Task material:
——

(** * GOES channel processing and RGB compositing

    A shallow embedding of [color_plus.py]: path selection, radiometric
    calibration, resampling, the per-channel workers and their aggregation
    into the channel store, the solar-geometry fallbacks and the RGB
    product loop.

    Conventions.
    - A Python dictionary that is only read by key is a [gmap string _];
      a dictionary whose iteration order the code relies on
      ([raw_data_store], the catalog, the lookup tables written as
      literals) is an association list.
    - Floating-point values are modelled by real numbers ([R]); a pixel is
      an [option R], where [None] stands for NaN.  Zoom factors, which
      only feed the integer shape computation, are exact rationals ([Q]).
    - A Python call that may raise returns an [outcome]; [try/except] is a
      [match] on it.
    - A numpy array is a [shape] together with a buffer.  The buffers and
      the compiled kernels that fill them live in another notebook cell;
      they are the operations of the [Backend] class. *)

From Stdlib Require Import Reals QArith Qround Lra Lia ZArith String List Permutation.
From stdpp Require Import gmap strings list fin_maps.
(** * Game of Life: the grid/cell state model of [gamestate.py]

    A shallow embedding of the classes [Cell] and [Grid] of
    [src/gamestate.py] and the properties of its update engine.

    Python objects are mutated in place and may raise; the embedding
    threads the grid and the sequence of emitted [cell_changed] signals
    through a small state monad whose computations end in a returned
    value or in a raised exception, the state being kept in both cases. *)

From Stdlib Require Import ZArith Lia Bool.
From Stdlib Require Import Floats.SpecFloat.
From stdpp Require Import base list gmap.

Local Open Scope Z_scope.

(** ** Python values used by the module *)

(** Exceptions the module can raise. *)
Inductive exn : Type :=
  | IndexError
  | ZeroDivisionError.

(** The outcome of a call: a returned value or a raised exception. *)
Inductive outcome (A : Type) : Type :=
  | Return (a : A)
  | Raise (e : exn).
Arguments Return {A} a.
Arguments Raise {A} e.

(** [l[i]] on a Python list: indices [-len .. -1] count from the end,
    anything outside [-len .. len-1] raises [IndexError]. *)
Definition py_norm_index (len : nat) (i : Z) : option nat :=
  if (0 <=? i) && (i <? Z.of_nat len) then Some (Z.to_nat i)
  else if (- Z.of_nat len <=? i) && (i <? 0) then Some (Z.to_nat (i + Z.of_nat len))
  else None.

(** [range(lo, hi)]: empty when [hi <= lo]. *)
Definition py_range (lo hi : Z) : list Z :=
  (λ k : nat, lo + Z.of_nat k) <$> seq 0 (Z.to_nat (hi - lo)).

(** Truth value of an [int]. *)
Definition py_truthy (v : Z) : bool := negb (v =? 0).

(** ** Python floats: IEEE 754 binary64 *)

Module PyFloat.

Definition prec : Z := 53.
Definition emax : Z := 1024.
Definition t : Type := spec_float.

(** The float nearest to [n / d], both integers, [d > 0]: the quotient is
    rounded once, from the exact operands. *)
Definition of_ratio (n : Z) (d : positive) : t :=
  match n with
  | Z0 => S754_zero false
  | Zpos p => SFdiv prec emax (S754_finite false p 0) (S754_finite false d 0)
  | Zneg p => SFdiv prec emax (S754_finite true p 0) (S754_finite false d 0)
  end.
Lemma orCreateGain_owned xg xf xp pg w :
  Owned (taken pg ++ xg) xf xp w ->
  wp (orCreate pg createGain) (fun g w' => Owned (g :: xg) xf xp w') (Owned [] [] []) w.
Proof.
  intros H. destruct pg as [r|]; cbn in H |- *; [exact H |].
  eapply wp_mono; [apply createGain_owned, H | trivial | intros w'; apply Owned_drop].
Qed.

Lemma orCreateFilter_owned xg xf xp pf w :
  Owned xg (taken pf ++ xf) xp w ->
  wp (orCreate pf createBiquadFilter) (fun f w' => Owned xg (f :: xf) xp w')
     (Owned [] [] []) w.
Proof.
  intros H. destruct pf as [r|]; cbn in H |- *; [exact H |].
  eapply wp_mono; [apply createBiquadFilter_owned, H | trivial | intros w'; apply Owned_drop].
Qed.

Lemma orCreatePanner_owned xg xf xp pp w :
  Owned xg xf (taken pp ++ xp) w ->
  wp (orCreate pp createStereoPanner) (fun p w' => Owned xg xf (p :: xp) w')
     (Owned [] [] []) w.
Proof.
  intros H. destruct pp as [r|]; cbn in H |- *; [exact H |].
  eapply wp_mono; [apply createStereoPanner_owned, H | trivial | intros w'; apply Owned_drop].
Qed.

(** The triple that [getPooledNodes] returns belongs to its caller alone;
    when it throws, no node has two holders either. *)
Lemma getPooledNodes_owned w :
  Owned [] [] [] w ->
  wp getPooledNodes
     (fun n w' => Owned [gainNode n] [filterNode n] [pannerNode n] w') (Owned [] [] []) w.
Proof.
  intros H. unfold getPooledNodes. apply wp_tryCatch.
  apply (wp_mono _ (fun n w' => Owned [gainNode n] [filterNode n] [pannerNode n] w') _
                 (Owned [] [] [])).
  - apply wp_bind. eapply wp_mono; [apply popGainNode_owned, H | | intros ? []].
    clear w H. intros pg w H. cbv beta.
    apply wp_bind. eapply wp_mono; [apply orCreateGain_owned, H | | trivial].
    clear w H. intros g w H. cbv beta.
    apply wp_bind. eapply wp_mono; [apply popFilterNode_owned, H | | intros ? []].
    clear w H. intros pf w H. cbv beta.
    apply wp_bind. eapply wp_mono; [apply orCreateFilter_owned, H | | trivial].
    clear w H. intros f w H. cbv beta.
    apply wp_bind. eapply wp_mono; [apply popPannerNode_owned, H | | intros ? []].
    clear w H. intros pp w H. cbv beta.
    apply wp_bind. eapply wp_mono; [apply orCreatePanner_owned, H | | trivial].
    clear w H. intros p w H. cbv beta.
    apply wp_ret. exact H.
  - trivial.
  - clear w H. intros w H e.
    apply wp_bind.
    eapply wp_mono; [apply createGain_owned, H | | intros w'; apply Owned_drop].
    clear w H. intros g w H. cbv beta.
    apply wp_bind.
    eapply wp_mono; [apply createBiquadFilter_owned, H | | intros w'; apply Owned_drop].
    clear w H. intros f w H. cbv beta.
    apply wp_bind.
    eapply wp_mono; [apply createStereoPanner_owned, H | | intros w'; apply Owned_drop].
    clear w H. intros p w H. cbv beta.
    apply wp_ret. exact H.
Qed.

(** Calls that move no node. *)
Ltac owned_leaf :=
  apply keeps_owned; intros ?;
  let w := fresh "w" in
  let H := fresh "H" in
  intros w H;
  unfold wp, holdings, native, Math_random, modifyAudio, modifyManager, modify in *;
  cbn; try destruct (faults _ _); cbn; rewrite ?length_insert; exact H.

Ltac owned_still := repeat first [preserves_step | unfold_head]; try owned_leaf.

(** A triple in progress goes back to the pools, or is dropped when a
    platform call of the reset fails. *)
Lemma returnNodesToPool_owned n w :
  Owned [gainNode n] [filterNode n] [pannerNode n] w ->
  wp (returnNodesToPool n) (fun _ => Owned [] [] []) (fun _ => False) w.
Proof.
  intros H. unfold returnNodesToPool. apply wp_tryCatch.
  apply (wp_mono _ (fun _ => Owned [] [] []) _ (Owned [] [] []));
    [| trivial | intros w' H' e; exact H'].
  do 9 (apply (wp_keeps (Owned [gainNode n] [filterNode n] [pannerNode n]));
        [solve [owned_still] | exact H | | intros w'; apply Owned_drop];
        clear w H; intros _ w H).
  unfold wp, pushGainNode, pushFilterNode, pushPannerNode, modifyManager, modify, bind.
  cbn -[Owned].
  eapply Owned_transfer; [exact H | ..]; cbn -[voiceNodes]; try reflexivity; solve_submseteq.
Qed.

Lemma cleanupGrain_owned g : preserves (Owned [] [] []) (cleanupGrain g).
Proof.
  intros w H. unfold cleanupGrain, getGrain. apply wp_bind. unfold deref at 1, wp at 1.
  destruct (isActive (grainHeap w !!! g)) eqn:Hact; cbn [negb]; [| exact H].
  set (n := nodes (grainHeap w !!! g)).
  apply wp_tryCatch.
  apply (wp_mono _ (fun _ => Owned [] [] []) _ (Owned [] [] []));
    [| trivial | intros w' H' e; exact H'].
  apply wp_bind. unfold putGrain at 1. apply wp_modify.
  match goal with |- wp _ _ _ ?w1 =>
    assert (H1 : Owned [gainNode n] [filterNode n] [pannerNode n] w1) end.
  { eapply Owned_transfer; [exact H | ..]; cbn -[voiceNodes]; try reflexivity;
      rewrite (voiceNodes_deactivate _ (grainHeap w) g Hact); fold n; solve_submseteq. }
  apply (wp_keeps (Owned [gainNode n] [filterNode n] [pannerNode n]));
    [solve [owned_still] | exact H1 | | intros w'; apply Owned_drop].
  intros _ w1 Hw1.
  apply (wp_keeps (Owned [gainNode n] [filterNode n] [pannerNode n]));
    [solve [owned_still] | exact Hw1 | | intros w'; apply Owned_drop].
  intros _ w2 Hw2.
  eapply wp_mono; [apply returnNodesToPool_owned, Hw2 | trivial | intros ? []].
Qed.

(** The triple of a new grain was taken for it alone. *)
Lemma createOptimizedGrain_owned buffer params startTime duration position :
  preserves (Owned [] [] []) (createOptimizedGrain buffer params startTime duration position).
Proof.
  intros w H. unfold createOptimizedGrain. apply wp_tryCatch.
  apply (wp_mono _ (fun _ => Owned [] [] []) _ (Owned [] [] []));
    [| trivial | intros w' H' e; exact H'].
  do 3 (apply (wp_keeps (Owned [] [] [])); [solve [owned_still] | exact H | | trivial];
        clear w H; intros ? w H).
  apply wp_bind.
  eapply wp_mono; [apply getPooledNodes_owned, H | | trivial].
  clear w H. intros n w H. cbv beta.
  repeat (cbv zeta;
          apply (wp_keeps (Owned [gainNode n] [filterNode n] [pannerNode n]));
          [solve [owned_still] | exact H | | intros w'; apply Owned_drop];
          clear w H; intros ? w H).
  apply wp_bind. unfold wp at 1.
  match goal with |- context [newGrain ?g w] => set (gr := g) end.
  change (newGrain gr w)
    with (Ret (length (grainHeap w)), setGrainHeap (grainHeap w ++ [gr]) w).
  cbv beta iota.
  assert (H1 : Owned [] [] [] (setGrainHeap (grainHeap w ++ [gr]) w)).
  { eapply Owned_transfer; [exact H | ..]; cbn -[voiceNodes]; try reflexivity;
      rewrite voiceNodes_snoc; cbn -[voiceNodes]; solve_submseteq. }
  apply (wp_keeps (Owned [] [] [])); [solve [owned_still] | exact H1 | | trivial].
  intros _ w1 Hw1. apply wp_ret. exact Hw1.
Qed.

Ltac owned_lemma :=
  lazymatch goal with
  | |- preserves _ ?m =>
      let h := head_of m in
      lazymatch h with
      | @cleanupGrain => apply cleanupGrain_owned
      | @createOptimizedGrain => apply createOptimizedGrain_owned
      end
  end.

Ltac owned_ok := repeat first [preserves_step | owned_lemma | unfold_head]; try owned_leaf.

Lemma run_keeps_owned c : preserves (Owned [] [] []) (run c).
Proof. destruct c; owned_ok. Qed.

Lemma constructed_owned orc capacity w :
  constructed orc capacity w -> grainHeap w = [] -> Owned [] [] [] w.
Proof.
  intros ((Hp & Hg & Hf & Hpn & Hmg & _) & _) Hh.
  unfold Owned, holdings, OwnedOn. rewrite Hh, Hp, Hmg, Hg, Hf, Hpn. cbn.
  split; [| split]; (split; [| apply Forall_forall; intros x Hx]).
  - exact (NoDup_seq 0 (S (Z.to_nat capacity))).
  - change (x ∈ seq 0 (S (Z.to_nat capacity))) in Hx. apply elem_of_seq in Hx. lia.
  - apply NoDup_seq.
  - apply elem_of_seq in Hx. lia.
  - apply NoDup_seq.
  - apply elem_of_seq in Hx. lia.
Qed.

Lemma reachable_owned capacity w : reachable capacity w -> Owned [] [] [] w.
Proof.
  induction 1 as [t0 orc random w Hc | w c _ IH].
  - destruct (construct_cases t0 orc random capacity)
      as [(w' & E' & Hk) | [(e & w' & E') _]]; [| congruence].
    assert (w' = w) by congruence. subst w'.
    apply (constructed_owned orc capacity w Hk).
    pose proof (construct_registry _ _ _ _ _ Hc) as Hr.
    apply registry_eq in Hr as (Hh & _). exact Hh.
  - apply (preserves_snd (Owned [] [] [])); [apply run_keeps_owned | exact IH].
Qed.

Lemma voiceNodes_elem sel (heap : list Grain) g :
  isActive (heap !!! g) = true -> sel (nodes (heap !!! g)) ∈ voiceNodes sel heap.
Proof. intros H. rewrite (voiceNodes_deactivate sel heap g H). left. Qed.

Lemma voiceNodes_apart sel (heap : list Grain) g h :
  NoDup (voiceNodes sel heap) ->
  isActive (heap !!! g) = true -> isActive (heap !!! h) = true -> h <> g ->
  sel (nodes (heap !!! h)) <> sel (nodes (heap !!! g)).
Proof.
  intros Hn Hg Hh Hne. rewrite (voiceNodes_deactivate sel heap g Hg) in Hn.
  apply NoDup_cons in Hn as [Hout _]. intros E. apply Hout. rewrite <- E.
  set (off := mkGrain _ _ _ false).
  assert (Hk : <[g := off]> heap !!! h = heap !!! h)
    by (apply list_lookup_total_insert_ne; congruence).
  rewrite <- Hk. apply voiceNodes_elem. rewrite Hk. exact Hh.
Qed.

Lemma Distinct_app_r l k s : Distinct (l ++ k) s -> Distinct k s.
Proof. apply Distinct_sub; [apply submseteq_inserts_l; reflexivity | lia]. Qed.

(** What the invariant says of the pools. *)
Lemma pools_distinct capacity w :
  reachable capacity w ->
  let pool := nodePool (manager w) in
  Distinct (masterGain (manager w) :: gainNodes pool) (length (gainHeap (audioContext w))) /\
  Distinct (filterNodes pool) (length (filterHeap (audioContext w))) /\
  Distinct (pannerNodes pool) (length (pannerHeap (audioContext w))).
Proof.
  intros Hr. destruct (reachable_owned capacity w Hr) as (Hg & Hf & Hp). cbv zeta.
  split; [| split].
  - eapply Distinct_sub; [| | exact Hg]; [solve_submseteq | lia].
  - eapply Distinct_sub; [| | exact Hf]; [solve_submseteq | lia].
  - eapply Distinct_sub; [| | exact Hp]; [solve_submseteq | lia].
Qed.

(** In every reachable state the pools hold no node twice, every pooled node
    is a node of the audio context, and the master gain node is not in the
    pool of gain nodes. *)
Theorem pooled_nodes_are_distinct capacity w :
  reachable capacity w ->
  let pool := nodePool (manager w) in
  NoDup (gainNodes pool) /\ NoDup (filterNodes pool) /\ NoDup (pannerNodes pool) /\
  (masterGain (manager w) ∉ gainNodes pool) /\
  masterGain (manager w) < length (gainHeap (audioContext w)) /\
  (forall g, g ∈ gainNodes pool -> g < length (gainHeap (audioContext w))) /\
  (forall f, f ∈ filterNodes pool -> f < length (filterHeap (audioContext w))) /\
  (forall p, p ∈ pannerNodes pool -> p < length (pannerHeap (audioContext w))).
Proof.
  intros Hr. destruct (pools_distinct capacity w Hr) as ([Ng Fg] & [Nf Ff] & [Np Fp]).
  cbv zeta. apply NoDup_cons in Ng as [Hm Ng]. apply Forall_cons in Fg as [Lm Fg].
  rewrite Forall_forall in Fg, Ff, Fp.
  repeat (split; [assumption |]). assumption.
Qed.

Lemma pooled_nodes_are_distinct_witness :
  reachable 1 (studio 1) /\
  NoDup (gainNodes (nodePool (manager (studio 1)))) /\
  masterGain (manager (studio 1)) ∉ gainNodes (nodePool (manager (studio 1))).
Proof.
  assert (Hr : reachable 1 (studio 1)) by (apply studio_reachable; lia).
  split; [exact Hr |].
  destruct (pooled_nodes_are_distinct 1 (studio 1) Hr) as (Hg & _ & _ & Hm & _).
  split; [exact Hg | exact Hm].
Defined.

Lemma active_grain_nodes capacity w g :
  reachable capacity w -> isActive (grainHeap w !!! g) = true ->
  let n := nodes (grainHeap w !!! g) in
  allocated n w /\
  gainNode n <> masterGain (manager w) /\
  (gainNode n ∉ gainNodes (nodePool (manager w))) /\
  (filterNode n ∉ filterNodes (nodePool (manager w))) /\
  (pannerNode n ∉ pannerNodes (nodePool (manager w))) /\
  forall h, h <> g -> isActive (grainHeap w !!! h) = true ->
    gainNode (nodes (grainHeap w !!! h)) <> gainNode n /\
    filterNode (nodes (grainHeap w !!! h)) <> filterNode n /\
    pannerNode (nodes (grainHeap w !!! h)) <> pannerNode n.
Proof.
  intros Hr Hact.
  destruct (reachable_owned capacity w Hr) as ([Ng Fg] & [Nf Ff] & [Np Fp]). cbv zeta.
  cbn [app] in Ng, Fg, Nf, Ff, Np, Fp.
  pose proof (voiceNodes_elem gainNode _ g Hact) as Eg.
  pose proof (voiceNodes_elem filterNode _ g Hact) as Ef.
  pose proof (voiceNodes_elem pannerNode _ g Hact) as Ep.
  apply NoDup_cons in Ng as [Hm Ng]. apply Forall_cons in Fg as [_ Fg].
  rewrite Forall_forall in Fg, Ff, Fp.
  apply NoDup_app in Ng as (Ng & Xg & _). apply NoDup_app in Nf as (Nf & Xf & _).
  apply NoDup_app in Np as (Np & Xp & _).
  split; [| split; [| split; [| split; [| split]]]].
  - split; [| split]; [apply Fg | apply Ff | apply Fp]; apply elem_of_app; left; assumption.
  - intros E. apply Hm. rewrite <- E. apply elem_of_app. left. exact Eg.
  - apply Xg, Eg.
  - apply Xf, Ef.
  - apply Xp, Ep.
  - intros h Hne Hh.
    split; [| split]; apply voiceNodes_apart; assumption.
Qed.

(** In every reachable state an active grain holds its three nodes alone:
    they are nodes of the audio context, its gain node is not the master
    gain, none of the three is in a pool, and no other active grain uses
    any of them. *)
Theorem active_grain_holds_its_nodes_alone capacity w g :
  reachable capacity w -> isActive (grainHeap w !!! g) = true ->
  let n := nodes (grainHeap w !!! g) in
  allocated n w /\
  gainNode n <> masterGain (manager w) /\
  (gainNode n ∉ gainNodes (nodePool (manager w))) /\
  (filterNode n ∉ filterNodes (nodePool (manager w))) /\
  (pannerNode n ∉ pannerNodes (nodePool (manager w))) /\
  forall h, h <> g -> isActive (grainHeap w !!! h) = true ->
    gainNode (nodes (grainHeap w !!! h)) <> gainNode n /\
    filterNode (nodes (grainHeap w !!! h)) <> filterNode n /\
    pannerNode (nodes (grainHeap w !!! h)) <> pannerNode n.
Proof. exact (active_grain_nodes capacity w g). Qed.

Lemma twoGrains_second_active :
  isActive (grainHeap (runAll twoGrains (studio 1)) !!! 1) = true.
Proof.
  destruct twoGrains_registry as (a & b & Hr & _ & Hb).
  apply registry_eq in Hr as (Hh & _). rewrite Hh. exact Hb.
Qed.
(* ===== verification/_CoqProject ===== *)
-Q . S2P
Prelude.v
Libc.v
Rle.v
SrvEvents.v
SrvPath.v
SrvTree.v
SrvResp.v
SrvLocks.v
SrvFileOps.v
SrvServer.v
SrvDiscipline.v
SrvSafety.v
SrvPool.v
SrvConcurrency.v
SrvPosix.v
SrvRefine.v
SrvReceive.v
SrvRequests.v
SrvClaims.v
XvMem.v
XvString.v
XvGrep.v
XvFsTypes.v
XvKernel.v
XvMsg.v
XvMsgProofs.v
XvVm.v
XvPages.v
XvWalk.v
XvCopy.v
XvExample.v
XvCopyClaims.v
XvMsgClaims.v
XvSched.v
XvSchedProofs.v
XvSignalClaims.v
XvSegments.v
XvMutex.v
XvMutexPool.v
XvPipe.v
XvPipeProofs.v
XvPipeClaims.v
XvProc.v
XvExit.v
XvShm.v
XvBio.v
XvBlock.v
XvLog.v
XvFs.v
XvSysfile.v
XvExec.v
XvConsole.v
XvVirtio.v
XvFsLogic.v
XvBioList.v
XvBioProofs.v
XvBioSpec.v
XvLogProofs.v
XvLogCommit.v
XvLogCrash.v
XvLogTx.v
XvLogClaims.v
XvFsBits.v
XvFsTx.v
XvFsBlocks.v
XvFsMap.v
XvFsFile.v
XvFsInode.v
XvFsInv.v
XvFsOps.v
XvFsIo.v
XvFsUser.v
XvFsWrite.v
XvFsExample.v
XvFsClaims.v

——

Task item:
Go line by line through the data, copying each one that contains the word "pannerHeap".

Written solution:
  Distinct (pannerNodes pool) (length (pannerHeap (audioContext w))).
  (forall p, p ∈ pannerNodes pool -> p < length (pannerHeap (audioContext w))).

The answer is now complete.